Task goal: Please repeat the line that contains "pose proof (transition_authorization" and every line after it, exactly, through the end of the records.

Information:
↓↓↓

(** A stale writer loses.  When a save of an entity at revision [e] has
    succeeded, no other save that still expects [e] does, whatever operations
    run in between short of deleting the entity: of two writers that read the
    same revision, one wins.*)
Theorem stale_writer_loses k st a kind id e (v : T) u st1 n ops (v2 : T) u2 :
  store_rel k st a -> save_entity st kind id e v u = (st1, Ok n) ->
  Forall any_sized ops -> Forall (any_keeps kind id) ops ->
  is_ok (save_entity (fold_left any_exec ops st1) kind id e v2 u2).2 = false.
Proof.
  intros Hrel H Hsz Hk.
  destruct (store_exec_ok k st a (SaveEntity kind id e v u) st1 (OutRevision n)) as (a1 & Hs & Hrel1);
    [done|done|simpl; by rewrite H|].
  assert (Hrev : spec_revision a1 kind id = e + 1).
  { simpl in Hs. unfold spec_named, spec_save_entity, spec_write in Hs. run_in Hs.
    match goal with X : spec_cas _ _ = Ok _ |- _ => apply spec_cas_ok in X as [-> ->] end.
    unfold spec_revision, spec_put. simpl. by rewrite lookup_insert_eq. }
  destruct (any_run_revision k ops kind id st1 a1) as (a2 & Hrel2 & Hle); try done.
  assert (Herr : exists err, spec_exec a2 (SaveEntity kind id e v2 u2) = Err err).
  { destruct (spec_exec a2 (SaveEntity kind id e v2 u2)) as [[o a3]|err] eqn:X; [exfalso|by exists err].
    cbn [spec_exec] in X. destruct (validate_id id); [|done]. destruct (encode_state v2); [|done].
    unfold spec_named, spec_save_entity in X.
    destruct (spec_cas (spec_revision a2 kind id) e) eqn:Y; [|done]. apply spec_cas_ok in Y. lia. }
  destruct Herr as [err Herr].
  pose proof (store_exec_refused k _ a2 (SaveEntity kind id e v2 u2) err Hrel2 I Herr) as Hr.
  simpl in Hr. by destruct (save_entity _ kind id e v2 u2) as [? [?|?]].
Qed.
End Guarantees.

(** ** Approvals and nonces *)

Section SingleUse.
Context {env : StoreEnv}.

Lemma encrypt_frame st k kind id m st' r :
  encrypt st k kind id m = (st', r) -> st' = set_draws st (draws st').
Proof. unfold encrypt. intros H. by simplify_eq. Qed.

Lemma authenticate_saves_frame k kind saves : forall st st' r,
  authenticate_saves st k kind saves = (st', r) -> st' = set_draws st (draws st').
Proof.
  induction saves as [|s saves IH]; intros st st' r H; cbn [authenticate_saves] in H.
  { simplify_eq. by destruct st'. }
  destruct (entity_revision st k kind (ps_id s)); [|simplify_eq; by destruct st'].
  destruct (negb _); [simplify_eq; by destruct st'|].
  destruct (ok_or _ _); [|simplify_eq; by destruct st'].
  destruct (revisioned_aad_id _ _ _ _); [|simplify_eq; by destruct st'].
  destruct (encrypt _ _ _ _ _) as [st1 r1] eqn:E1. apply encrypt_frame in E1.
  destruct r1; [|simplify_eq; done].
  destruct (authenticate_saves st1 k kind saves) as [st2 r2] eqn:E2. apply IH in E2.
  destruct r2; simplify_eq; by rewrite E2, E1.
Qed.

Lemma authenticate_batch_frame st k kind saves deletes st' r :
  authenticate_entity_batch st k kind saves deletes = (st', r) -> st' = set_draws st (draws st').
Proof.
  unfold authenticate_entity_batch. intros H.
  destruct (_ && _); [simplify_eq; by destruct st'|].
  destruct (authenticate_saves st k kind saves) as [st1 r1] eqn:E. apply authenticate_saves_frame in E.
  destruct r1; [|by simplify_eq]. destruct (check_revisions _ _ _ _); by simplify_eq.
Qed.
(* ===== verification/SwapProofs.v ===== *)
(** * The swap state machine: invariant and step lemmas

    [session_inv] ties the state of a session to the evidence it has journaled;
    [transition_inv] shows that every accepted piece of evidence preserves it. *)

From S2P Require Import Prelude Types Codec Swap.

(** ** What a state says about the journaled evidence

    The flags say which evidence is present: funding of the first and second
    chain, first and second redemption, refund of the first and second lock. *)

Definition legs_ok (ff sf r1 r2 u1 u2 : bool) : bool :=
  implb sf ff && implb r1 sf && implb r2 r1 && implb u1 ff && implb u2 sf
  && negb (u1 && r2) && negb (u2 && r1).

Definition state_ok (st : SwapState) (ff sf r1 r2 u1 u2 : bool) : bool :=
  match st with
  | OfferPublished | OfferAcceptanceReceived | OfferReserved | TermsFrozen
  | RefundsPrepared | FirstFundingPending => negb ff
  | FirstFunded | SecondFundingPending => ff && negb sf && negb u1
  | BothFunded => sf && negb r1 && negb u1 && negb u2
  | FirstRedeemed => r1 && negb r2
  | SecretObserved => r1 && negb r2 && negb u1
  | SecondRedeemed | Completed => r2
  | RefundEligible | RefundBroadcast => ff && negb r2
  | Refunded => ff && (u1 || r2) && (negb sf || u2 || r1)
  | Failed => true
  end.

Definition shape (s : SwapSession) : bool :=
  let ff := is_some (first_funding s) in let sf := is_some (second_funding s) in
  let r1 := is_some (first_redemption s) in let r2 := is_some (second_redemption s) in
  let u1 := is_some (first_refund s) in let u2 := is_some (second_refund s) in
  legs_ok ff sf r1 r2 u1 u2 && state_ok (sess_state s) ff sf r1 r2 u1 u2.

(** A second-funding authorization is bound to the first-chain evidence that is
    current, and is still unspent and unexpired at the last verified time. *)
Record auth_bound (s : SwapSession) (a : SecondFundingAuthorization) : Prop := {
  ab_state : sess_state s = SecondFundingPending;
  ab_first : first_funding s = Some (auth_first_funding a);
  ab_revoked : first_funding_revoked s = false;
  ab_second : second_funding s = None;
  ab_module : second_module s = auth_module a;
  ab_observed : first_funding_observation_generation s = auth_first_funding_observation_generation a;
  ab_confirmed : first_funding_confirmed_generation s
                 = Some (auth_first_funding_observation_generation a);
  ab_id : all_zero (auth_id a) = false;
  ab_expiry : last_verified_at_unix s < auth_expires_at_unix a;
}.

Record session_inv (s : SwapSession) : Prop := {
  inv_shape : shape s = true;
  inv_confirmed : forall g, first_funding_confirmed_generation s = Some g ->
    g = first_funding_observation_generation s /\ is_some (first_funding s) = true /\
    first_funding_revoked s = false;
  inv_revoked : first_funding_revoked s = true -> is_some (first_funding s) = true;
  inv_authorization : forall a, second_funding_authorization s = Some a -> auth_bound s a;
}.

(** ** Transitions *)

(** What [transition] does after its [match]. *)
Definition finish (s : SwapSession) (next : SwapState) (now : N) : SwapSession :=
  set_last_verified_at_unix (set_state
    (if negb (bool_decide (next = SecondFundingPending))
     then set_second_funding_authorization s None else s) next) now.

Lemma transition_ok s ev now s' :
  transition s ev now = Ok s' ->
  exists s1 next, transition_arm s ev now = Ok (s1, next) /\ s' = finish s1 next now.
Proof.
  unfold transition. destruct (transition_arm s ev now) as [[s1 next]|]; [|done].
  intros <-%Ok_inj. by eexists _, _.
Qed.

(** [finish] writes the state, the time and perhaps the authorization. *)
Lemma finish_fields s next now (s' := finish s next now) :
  sess_state s' = next /\ last_verified_at_unix s' = now /\
  first_funding s' = first_funding s /\ second_funding s' = second_funding s /\
  first_redemption s' = first_redemption s /\ second_redemption s' = second_redemption s /\
  first_refund s' = first_refund s /\ second_refund s' = second_refund s /\
  first_funding_revoked s' = first_funding_revoked s /\
  first_funding_observation_generation s' = first_funding_observation_generation s /\
  first_funding_confirmed_generation s' = first_funding_confirmed_generation s /\
  first_module s' = first_module s /\ second_module s' = second_module s /\
  second_funding_authorization s' =
    (if bool_decide (next = SecondFundingPending) then second_funding_authorization s else None) /\
  sess_revision s' = sess_revision s /\ sess_id s' = sess_id s /\ hashlock s' = hashlock s /\
  terms_id s' = terms_id s /\ timeouts s' = timeouts s /\
  accepted_shakescape_terms s' = accepted_shakescape_terms s /\ refund s' = refund s /\
  failure_reason s' = failure_reason s.
Proof. subst s'. unfold finish. destruct s. by case_bool_decide. Qed.

(** Split an accepted piece of evidence into the arm that took it, with the
    arm's guards as hypotheses and the session's fields as variables. *)
Ltac arm H :=
  unfold transition_arm in H; run_in H; unfold at_state, record_first_funding in *;
  cbn in *; bool_prop; subst.

(** Decide a boolean statement about which evidence is present: the boolean
    hypotheses become premises of an [implb], whose truth table is evaluated. *)
Lemma bool_imp_true a b : implb a b = true -> a = true -> b = true.
Proof. by destruct a. Qed.
Lemma bool_imp_false a b : implb (negb a) b = true -> a = false -> b = true.
Proof. by destruct a. Qed.
Lemma is_none_negb {A} (o : option A) : is_none o = negb (is_some o).
Proof. by destruct o. Qed.

Ltac flags :=
  repeat match goal with
  | H : ?a = true |- _ => revert H; apply bool_imp_true
  | H : ?a = false |- _ => revert H; apply bool_imp_false
  end;
  rewrite ?is_none_negb;
  repeat match goal with |- context [is_some ?x] => is_var x; generalize (is_some x) end;
  repeat match goal with
  | |- context [prefunding_failure ?x] => generalize (prefunding_failure x)
  | |- context [?a =? ?b] => generalize (a =? b)
  | |- context [all_zero ?x] => generalize (all_zero x)
  | |- context [bool_decide ?P] => generalize (bool_decide P)
  end;
  repeat match goal with b : bool |- context [?c] => constr_eq b c; revert b end;
  clear; repeat intros []; reflexivity.

Definition shape_at (st : SwapState) (s : SwapSession) : bool := shape (set_state s st).

Lemma arm_shape s ev now s1 next :
  transition_arm s ev now = Ok (s1, next) -> shape s = true -> shape_at next s1 = true.
Proof.
  intros H Hs. destruct s, ev; arm H; unfold shape_at, shape, can_record_refund_for_module, all_funded_legs_settled in *;
    cbn in *; repeat case_bool_decide; try discriminate; try contradiction;
    try match goal with st : SwapState |- _ => destruct st; try discriminate end; flags.
Qed.

Lemma finish_shape s next now : shape (finish s next now) = shape_at next s.
Proof. unfold finish. destruct s. by case_bool_decide. Qed.

Lemma transition_shape s ev now s' :
  transition s ev now = Ok s' -> shape s = true -> shape s' = true.
Proof.
  intros (s1 & next & H & ->)%transition_ok Hs. rewrite finish_shape. by eapply arm_shape.
Qed.

(** A confirmed generation is the latest one and speaks for a lock that is
    recorded and not revoked. *)
Definition confirmation_ok (s : SwapSession) : Prop :=
  (forall g, first_funding_confirmed_generation s = Some g ->
     g = first_funding_observation_generation s /\ is_some (first_funding s) = true /\
     first_funding_revoked s = false) /\
  (first_funding_revoked s = true -> is_some (first_funding s) = true).

Lemma arm_confirmation s ev now s1 next :
  transition_arm s ev now = Ok (s1, next) -> confirmation_ok s -> confirmation_ok s1.
Proof.
  intros H [Hc Hr]. destruct s, ev; arm H; unfold confirmation_ok; cbn in *;
    split; intros; simplify_eq; eauto;
    try match goal with H : context [if ?c then _ else _] |- _ => destruct c; cbn in * end; eauto.
Qed.

Definition authorization_ok (s : SwapSession) : Prop :=
  forall a, second_funding_authorization s = Some a -> auth_bound s a.

Lemma transition_authorization s ev now s' :
  transition s ev now = Ok s' -> authorization_ok s -> authorization_ok s'.
Proof.
  intros (s1 & next & H & ->)%transition_ok Ha a.
  destruct (finish_fields s1 next now) as (_ & _ & _ & _ & _ & _ & _ & _ & _ & _ & _ & _ & _ & -> & _).
  case_bool_decide as Hnext; [|done]. subst next. intros Hs1.
  destruct s, ev; arm H; try discriminate Hs1; cbn in *.
  - by destruct (Ha a eq_refl).
  - injection Hs1 as <-. by split.
Qed.

Lemma transition_inv s ev now s' :
  transition s ev now = Ok s' -> session_inv s -> session_inv s'.
Proof.
  intros H [Hs Hc Hr Ha]. pose proof (transition_shape _ _ _ _ H Hs) as Hs'.
  pose proof (transition_authorization _ _ _ _ H Ha) as Ha'.
  apply transition_ok in H as (s1 & next & H & ->).
  apply arm_confirmation in H as [Hc1 Hr1]; [|done].
  split; try done; unfold finish in *; destruct s1, next; done.
Qed.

↑↑↑

Task solution:
  pose proof (transition_authorization _ _ _ _ H Ha) as Ha'.
  apply transition_ok in H as (s1 & next & H & ->).
  apply arm_confirmation in H as [Hc1 Hr1]; [|done].
  split; try done; unfold finish in *; destruct s1, next; done.
Qed.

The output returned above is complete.